CEO bonuses at these 11 tech firms soared 400% on average during the COVID-19 pandemic
If ever an adage has rung true during the COVID-19 pandemic, it’s that the rich get richer.
That’s especially true for business leaders in Silicon Valley. The CEO bonus at the 10 top tech companies soared 400% on average between 2020 and 2021, according to data gathered and calculated by Finbold. The combined compensation of the selected executives for 2021 was $721.13 million, a whopping increase of 210.88% from 2020.
Andy Jassy, who replaced Jeff Bezos as president and CEO of Amazon in July, topped the list of highest compensation in 2021 with $211.9 million, an increase of more than 490% from the prior year. The compensation excludes salaries and entails other variable performance-based bonuses in the form of cash, shares or call options on the company stock. Data on CEO compensation is retrieved from the specific companies’ SEC filings.

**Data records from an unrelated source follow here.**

(* ===== verification/Ecdsa.v ===== *)
(** * pkg/ecdsa: signatures and presignatures

    Verification and the Ethereum form of a signature (signature.go), and the
    presignatures with which the parties of a signing session turn shares of
    the nonce and of its product with the key into shares of a signature
    (presignature.go). *)

From Stdlib Require Import ZArith Lia Zmod Field.
From Stdlib Require Import Strings.Byte.
From stdpp Require Import base gmap strings list pretty numbers.
From S2P Require Import Prelude Hash Curve Party Sample Polynomial Round.

Local Open Scope curve_scope.

Section Ecdsa.
Context {C : Curve} {MO : MapOrder}.

Record Signature := mkSignature { sig_R : Point; sig_S : Scalar }.

Definition EmptySignature : Signature := mkSignature 𝟎 0.

Definition Verify (sig : Signature) (X : Point) (hash : bytes) : bool :=
  let r := XScalar (sig_R sig) in
  if IsZero r || IsZero (sig_S sig) then false
  else
    let m := FromHash hash in
    let sInv := Invert (sig_S sig) in
    let R2 := ActOnBase m ⊕ r • X in
    PEqual (sInv • R2) (sig_R sig).

(** [SigEthereum] changes the two objects that the signature points to: the
    result carries their new values. *)
Definition SigEthereum (sig : Signature) : outcome (bytes * Signature) :=
  let over := IsOverHalfOrder (sig_S sig) in
  let S := if over then - sig_S sig else sig_S sig in
  let r := PMarshal (sig_R sig) in
  let rs := r ++ SMarshal S in
  match rs !! 0%nat, rs !! 64%nat with
  | Some b0, Some _ =>
      let v := byte_of_Z (byteZ b0 - 2) in
      let v := if over then byte_of_Z (Z.lxor (byteZ v) 1) else v in
      let rs := <[64%nat := v]> (drop 1 rs ++ drop (length rs - 1) rs) in
      let r := <[0%nat := byte_of_Z (byteZ v + 2)]> r in
      R ← PUnmarshal r;
      Ret (rs, mkSignature R S)
  | _, _ => Panic "runtime error: index out of range"
  end.

(** ** Presignatures *)

Record PreSignature := mkPreSignature {
  pre_ID : bytes;
  pre_R : Point;
  pre_RBar : gmap ID Point;
  pre_S : gmap ID Point;
  KShare : Scalar;
  ChiShare : Scalar
}.

Definition EmptyPreSignature : PreSignature := mkPreSignature [] 𝟎 ∅ ∅ 0 0.

(** σᵢ = kᵢm + rχᵢ *)
Definition SignatureShare (sig : PreSignature) (hash : bytes) : Scalar :=
  let m := FromHash hash in
  let r := XScalar (pre_R sig) in
  m * KShare sig + r * ChiShare sig.

Definition pre_Signature (sig : PreSignature) (shares : gmap ID Scalar) : Signature :=
  mkSignature (pre_R sig) (foldl (fun s p => s + p.2) 0 (range_order shares)).

Definition bad_share (sig : PreSignature) (m r : Scalar) (j : ID) (share : Scalar) : bool :=
  match pre_RBar sig !! j, pre_S sig !! j with
  | Some Rj, Some Sj => negb (PEqual (share • pre_R sig) (m • Rj ⊕ r • Sj))
  | _, _ => true
  end.

Definition VerifySignatureShares (sig : PreSignature) (shares : gmap ID Scalar) (hash : bytes) : list ID :=
  let r := XScalar (pre_R sig) in
  let m := FromHash hash in
  omap (fun p : ID * Scalar => if bad_share sig m r p.1 p.2 then Some p.1 else None) (range_order shares).

(** The loop over [RBar]. *)
Fixpoint validate_points (S : gmap ID Point) (l : list (ID * Point)) : outcome unit :=
  match l with
  | [] => Ret tt
  | (id, R) :: l =>
      if match S !! id with Some Sj => IsIdentity Sj | None => true end
      then Fail "presignature: S invalid"
      else if IsIdentity R then Fail "presignature: RBar invalid"
      else validate_points S l
  end.

Definition pre_Validate (sig : PreSignature) : outcome unit :=
  if decide (size (pre_RBar sig) <> size (pre_S sig))
  then Fail "presignature: different number of R,S shares"
  else
    _ ← validate_points (pre_S sig) (range_order (pre_RBar sig));
    if IsIdentity (pre_R sig) then Fail "presignature: R is identity"
    else
      _ ← wrap_err "presignature: " (RID_Validate (pre_ID sig));
      if IsZero (ChiShare sig) || IsZero (KShare sig) then Fail "ChiShare or KShare is invalid"
      else Ret tt.

Definition SignerIDs (sig : PreSignature) : IDSlice := NewIDSlice (range_order (pre_RBar sig)).*1.

End Ecdsa.

(** ** Properties *)

Section Props.
Context {C : Curve} {CL : CurveLaws C}.
Add Field scalar_field : scalar_field_theory.

(** The equation that [Verify] checks, free of inversions. *)
Definition ecdsa_equation (sig : Signature) (X : Point) (hash : bytes) : Prop :=
  XScalar (sig_R sig) <> 0 /\ sig_S sig <> 0 /\
  sig_S sig • sig_R sig = FromHash hash • 𝐆 ⊕ XScalar (sig_R sig) • X.

Lemma act_cancel (s : Scalar) P Q : s <> 0 -> Zmod.inv s • P = Q <-> P = s • Q.
Proof.
  intros N. split; [intros <-|intros ->]; rewrite <- act_mul.
  - replace (s * Zmod.inv s) with 1 by (field; done). by rewrite act_1.
  - replace (Zmod.inv s * s) with 1 by (field; done). by rewrite act_1.
Qed.

Lemma ecdsa_Verify_spec sig X hash : Verify sig X hash = true <-> ecdsa_equation sig X hash.
Proof.
  unfold Verify, ecdsa_equation, IsZero, PEqual, Invert, ActOnBase.
  destruct (decide (XScalar (sig_R sig) = 0)) as [E|N].
  { rewrite (bool_decide_true _ E). cbn [orb]. split; [done|by intros []]. }
  rewrite (bool_decide_false _ N). cbn [orb].
  destruct (decide (sig_S sig = 0)) as [E|Ns].
  { rewrite (bool_decide_true _ E). split; [done|by intros (_ & [] & _)]. }
  rewrite (bool_decide_false _ Ns), bool_decide_eq_true, act_cancel by done.
  split; [intros <-; done|intros (_ & _ & ->); done].
Qed.

(** A signature and its negation satisfy the same equation. *)
Lemma ecdsa_equation_neg R S X hash :
  XScalar (⊖ R) = XScalar R -> ecdsa_equation (mkSignature R S) X hash ->
  ecdsa_equation (mkSignature (⊖ R) (- S)) X hash.
Proof.
  unfold ecdsa_equation. cbn. intros Ex (Nr & Ns & E). rewrite Ex. split_and!; [done| |].
  - intros E0. apply Ns. replace S with (- - S) by ring. rewrite E0. ring.
  - by rewrite act_opp, act_neg_r, neg_involutive.
Qed.

(** ** The Ethereum form *)

Context {X : XOnly C} {XL : XOnlyLaws C X} {CC : CompressedLaws C X}.

Lemma XScalar_neg R : XScalar (⊖ R) = XScalar R.
Proof. by rewrite !xscalar_xbytes, xbytes_neg. Qed.

Lemma ecdsa_R_nonzero sig Y hash : ecdsa_equation sig Y hash -> sig_R sig <> 𝟎.
Proof.
  intros (N & _) E. apply N. rewrite E, xscalar_xbytes, xbytes_identity. apply Zmod.of_Z_0.
Qed.

(** Negating a scalar above half of the order brings it below. *)
Lemma half_order_neg (s : Scalar) : IsOverHalfOrder s = true -> IsOverHalfOrder (- s) = false.
Proof.
  unfold IsOverHalfOrder. rewrite bool_decide_eq_true, bool_decide_eq_false. intros Hs.
  pose proof (scalar_range s) as Hr. pose proof (Z.prime_ge_2 _ order_prime) as Hp.
  assert (Zmod.to_Z (- s) = order - Zmod.to_Z s)%Z as ->.
  { rewrite Zmod.to_Z_opp. symmetry. apply (Z.mod_unique _ _ (-1)); [left|]; Z.to_euclidean_division_equations; lia. }
  Z.to_euclidean_division_equations. lia.
Qed.

(** The recovery id: the parity of the y coordinate. *)
Definition recovery (R : Point) : byte := if HasEvenY R then x00 else x01.

Lemma shift_left (b0 v : byte) (l : bytes) : length l = 64%nat ->
  <[64%nat := v]> (drop 1 (b0 :: l) ++ drop (length (b0 :: l) - 1) (b0 :: l)) = l ++ [v].
Proof.
  intros Hl. cbn [length drop]. rewrite Hl. cbn [Nat.sub].
  destruct (drop 64 (b0 :: l)) as [|x [|y l']] eqn:E.
  - apply (f_equal length) in E. rewrite length_drop in E. cbn in E. lia.
  - rewrite <- Hl at 1. by rewrite <- (Nat.add_0_r (length l)), insert_app_r.
  - apply (f_equal length) in E. rewrite length_drop in E. cbn in E. lia.
Qed.

Lemma SigEthereum_shape R s :
  R <> 𝟎 ->
  let over := IsOverHalfOrder s in
  let R' := if over then ⊖ R else R in
  let s' := if over then - s else s in
  SigEthereum (mkSignature R s) = Ret (XBytes R' ++ SMarshal s' ++ [recovery R'], mkSignature R' s').
Proof.
  intros N over R' s'. unfold SigEthereum. cbn [sig_R sig_S]. fold over. fold s'.
  rewrite pmarshal_shape. set (b0 := if HasEvenY R then x02 else x03). cbn [app].
  assert (length (XBytes R ++ SMarshal s') = 64%nat) as Hl by (by rewrite length_app, xbytes_length, SMarshal_length).
  destruct (lookup_lt_is_Some_2 (XBytes R ++ SMarshal s') 63) as [b Hb]; [lia|].
  rewrite !lookup_cons. rewrite Hb. rewrite shift_left by done.
  set (v := if over then _ else _).
  assert (v = recovery R') as ->.
  { unfold v, R', recovery, b0. destruct over; [rewrite eveny_neg by done|]; by destruct (HasEvenY R). }
  assert (<[0%nat := byte_of_Z (byteZ (recovery R') + 2)]> (b0 :: XBytes R)
          = (if HasEvenY R' then x02 else x03) :: XBytes R) as ->.
  { cbn. f_equal. unfold recovery. by destruct (HasEvenY R'). }
  rewrite punmarshal_parity by done. cbn [mbind outcome_bind]. rewrite <- app_assoc.
  assert ((if Bool.eqb (HasEvenY R') (HasEvenY R) then R else ⊖ R) = R') as ->.
  { unfold R'. destruct over; [rewrite eveny_neg by done|]; by destruct (HasEvenY R). }
  assert (XBytes R = XBytes R') as -> by (unfold R'; destruct over; by rewrite ?xbytes_neg). done.
Qed.

End Props.

(** ** Signing with presignatures *)

Section Presign.
Context {C : Curve} {CL : CurveLaws C} {MO : MapOrder} {MOL : MapOrderLaws}.
Add Field scalar_field : scalar_field_theory.

(** The presignatures of the signers [ids]: [k] and [x] are shared additively
    as [ks] and, multiplied, as [chis]. *)
Record presigned (pre : PreSignature) (ids : list ID) (k x : Scalar) (ks chis : ID -> Scalar) : Prop := {
  ps_NoDup : NoDup ids;
  ps_k : k <> 0;
  ps_R : pre_R pre = Zmod.inv k • 𝐆;
  ps_RBar j : j ∈ ids -> pre_RBar pre !! j = Some (ks j • pre_R pre);
  ps_S j : j ∈ ids -> pre_S pre !! j = Some (chis j • pre_R pre);
  ps_ks : sumS ks ids = k;
  ps_chis : sumS chis ids = k * x
}.

(** The share that signer [j] should send. *)
Definition honest_share (pre : PreSignature) (ks chis : ID -> Scalar) (hash : bytes) (j : ID) : Scalar :=
  FromHash hash * ks j + XScalar (pre_R pre) * chis j.

Lemma SignatureShare_honest pre ks chis hash j :
  KShare pre = ks j -> ChiShare pre = chis j -> SignatureShare pre hash = honest_share pre ks chis hash j.
Proof. unfold SignatureShare, honest_share. by intros -> ->. Qed.

Lemma foldl_sumS {A} (f : A -> Scalar) l acc : foldl (fun s p => s + f p) acc l = acc + sumS f l.
Proof. revert acc. induction l as [|a l IH]; intros acc; cbn; [ring|]. rewrite IH. ring. Qed.

Lemma range_sum (m : gmap ID Scalar) (f : ID -> Scalar) ids :
  NoDup ids -> dom m = list_to_set ids -> (forall j, j ∈ ids -> m !! j = Some (f j)) ->
  foldl (fun s p => s + p.2) 0 (range_order m) = sumS f ids.
Proof.
  intros Nd Hd Hf. rewrite foldl_sumS.
  assert (m = list_to_map ((fun j => (j, f j)) <$> ids)) as Em.
  { apply map_eq. intros j. destruct (decide (j ∈ ids)) as [Hj|Hj].
    - rewrite Hf by done. symmetry. apply elem_of_list_to_map_1.
      + rewrite <- list_fmap_compose. by rewrite list_fmap_id.
      + apply list_elem_of_fmap. by exists j.
    - assert (j ∉ dom m) as Hn by (rewrite Hd, elem_of_list_to_set; done).
      rewrite (not_elem_of_dom_1 m j Hn). symmetry. apply not_elem_of_list_to_map_1.
      rewrite <- list_fmap_compose. by rewrite list_fmap_id. }
  assert (range_order m ≡ₚ ((fun j => (j, f j)) <$> ids)) as P.
  { rewrite range_order_perm, Em, map_to_list_to_map; [done|].
    rewrite <- list_fmap_compose. by rewrite list_fmap_id. }
  by rewrite (sumS_perm _ _ _ P), sumS_fmap, Zmod.add_0_l.
Qed.

Section Session.
Context (pre : PreSignature) (ids : list ID) (k x : Scalar) (ks chis : ID -> Scalar).
Hypothesis PS : presigned pre ids k x ks chis.

Lemma presigned_k_R : k • pre_R pre = 𝐆.
Proof.
  rewrite (ps_R _ _ _ _ _ _ PS), <- act_mul. pose proof (ps_k _ _ _ _ _ _ PS).
  replace (k * Zmod.inv k) with 1 by (field; done). apply act_1.
Qed.

Lemma honest_sum hash :
  sumS (honest_share pre ks chis hash) ids • pre_R pre
  = FromHash hash • 𝐆 ⊕ XScalar (pre_R pre) • (x • 𝐆).
Proof.
  unfold honest_share. rewrite sumS_add, !sumS_mul, (ps_ks _ _ _ _ _ _ PS), (ps_chis _ _ _ _ _ _ PS).
  rewrite <- presigned_k_R. rewrite <- !act_mul, <- act_add. f_equal. ring.
Qed.

(** A share passes the check exactly when it is the honest one. *)
Lemma bad_share_spec hash j s :
  j ∈ ids ->
  bad_share pre (FromHash hash) (XScalar (pre_R pre)) j s = false <-> s = honest_share pre ks chis hash j.
Proof.
  intros Hj. unfold bad_share. rewrite (ps_RBar _ _ _ _ _ _ PS j Hj), (ps_S _ _ _ _ _ _ PS j Hj).
  rewrite negb_false_iff. unfold PEqual. rewrite bool_decide_eq_true.
  rewrite <- !act_mul, <- act_add. unfold honest_share.
  rewrite (ps_R _ _ _ _ _ _ PS), <- !act_mul. split; [|by intros ->].
  intros E%base_act_inj. pose proof (ps_k _ _ _ _ _ _ PS) as Nk.
  apply (f_equal (fun y => y * k)) in E.
  match type of E with ?a * _ * _ = ?b * _ * _ =>
    replace (a * Zmod.inv k * k) with a in E by (field; done);
    replace (b * Zmod.inv k * k) with b in E by (field; done) end.
  done.
Qed.

Lemma culprits_spec shares hash j :
  dom shares = list_to_set ids ->
  j ∈ VerifySignatureShares pre shares hash <->
  exists s, shares !! j = Some s /\ s <> honest_share pre ks chis hash j.
Proof.
  intros Hd. unfold VerifySignatureShares. rewrite list_elem_of_omap. split.
  - intros ([j' s] & Hin & E). rewrite range_order_perm, elem_of_map_to_list in Hin. cbn in E.
    destruct (bad_share _ _ _ _ _) eqn:Eb; [|done]. injection E as ->. exists s. split; [done|].
    intros Es. apply elem_of_dom_2 in Hin. rewrite Hd, elem_of_list_to_set in Hin.
    apply (bad_share_spec hash j s Hin) in Es. congruence.
  - intros (s & Es & Ns). exists (j, s). rewrite range_order_perm, elem_of_map_to_list. split; [done|]. cbn.
    pose proof (elem_of_dom_2 _ _ _ Es) as Hj. rewrite Hd, elem_of_list_to_set in Hj.
    destruct (bad_share _ _ _ _ _) eqn:Eb; [done|]. by apply (bad_share_spec hash j s Hj) in Eb.
Qed.

End Session.
End Presign.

Patrick Gelsinger, CEO of Santa Clara, CA-based Intel, trailed Jassy at $179 million. Gelsinger’s bonuses jumped more than 713% from 2020. Tim Cook, CEO of Cupertino, CA-based Apple, ranked third with $98.7 million. Cook was also among notable gainers, with his bonus surging 571.63% from $14.7 million in 2020.
Read more: Have we seen the peak of inflation?
The highest gainer was Tan Hock Eng (fourth highest-paid tech CEO in 2021) of San Jose, CA-based Broadcom, whose bonuses skyrocketed 1,586%, from $3.6 million to $60.7 million. Oracle’s Safra Ada Catz (10th highest paid in 2021) was the second-highest gainer, with her compensation growing 999% to $10.6 million.
Satya Nandella, CEO of Microsoft, ranked fifth at $49.9 million, up 12.64% from 2020. Mark Zuckerberg, CEO of Facebook and its parent company Menlo Park, CA-based Meta, ranked seventh at $26.8 million, slightly up from $25.3 million. Chuck Robbins, CEO of San Jose, CA-based Cisco, came in eighth $25.4 million, up nearly 10% from 2020. Jensen Huang, CEO of Santa Clara, CA-based Nvidia, ranked ninth at $17.5 million, an increase of more than 50%.
Reed Hastings, CEO of Los Gatos, CA-based Netflix, was among executives whose compensation dropped by 19.68%, from $43.2 million to $34.7 million. Bottoming out, Sundar Pichai from Mountain View, CA-based Alphabet also recorded a drop of 14% to $6.3 million.
CEOs have come under fire for taking home such hefty sums during the pandemic as the United States endures historic inflation. In March, the consumer price index (CPI) jumped 1.2%, the biggest increase since September 2005, Reuters noted. The 18.3% surge in gasoline prices, which reached an all-time high of $4.33 per gallon, was responsible for more than half the increase in the CPI last month.
However, nearly one in four business leaders are not making any changes to pay in response to inflation, according to a poll by Gartner Inc. conducted late in February.
Here's the kicker: In 2020, CEOs were paid 351 times as much as a typical worker, according to the Economic Policy Institute (EPI). A CEO at one of the top 350 firms in the U.S. was paid $24.2 million on average in 2020, up 18.9% from data in 2019, according to EPI.
"I think it'll be startling for people when they learn more about how CEOs are really profiting — and profiteering — off of it," said Sarah Anderson, program director for the Global Economy Project at the Institute for Policy Studies, according to a CNN report.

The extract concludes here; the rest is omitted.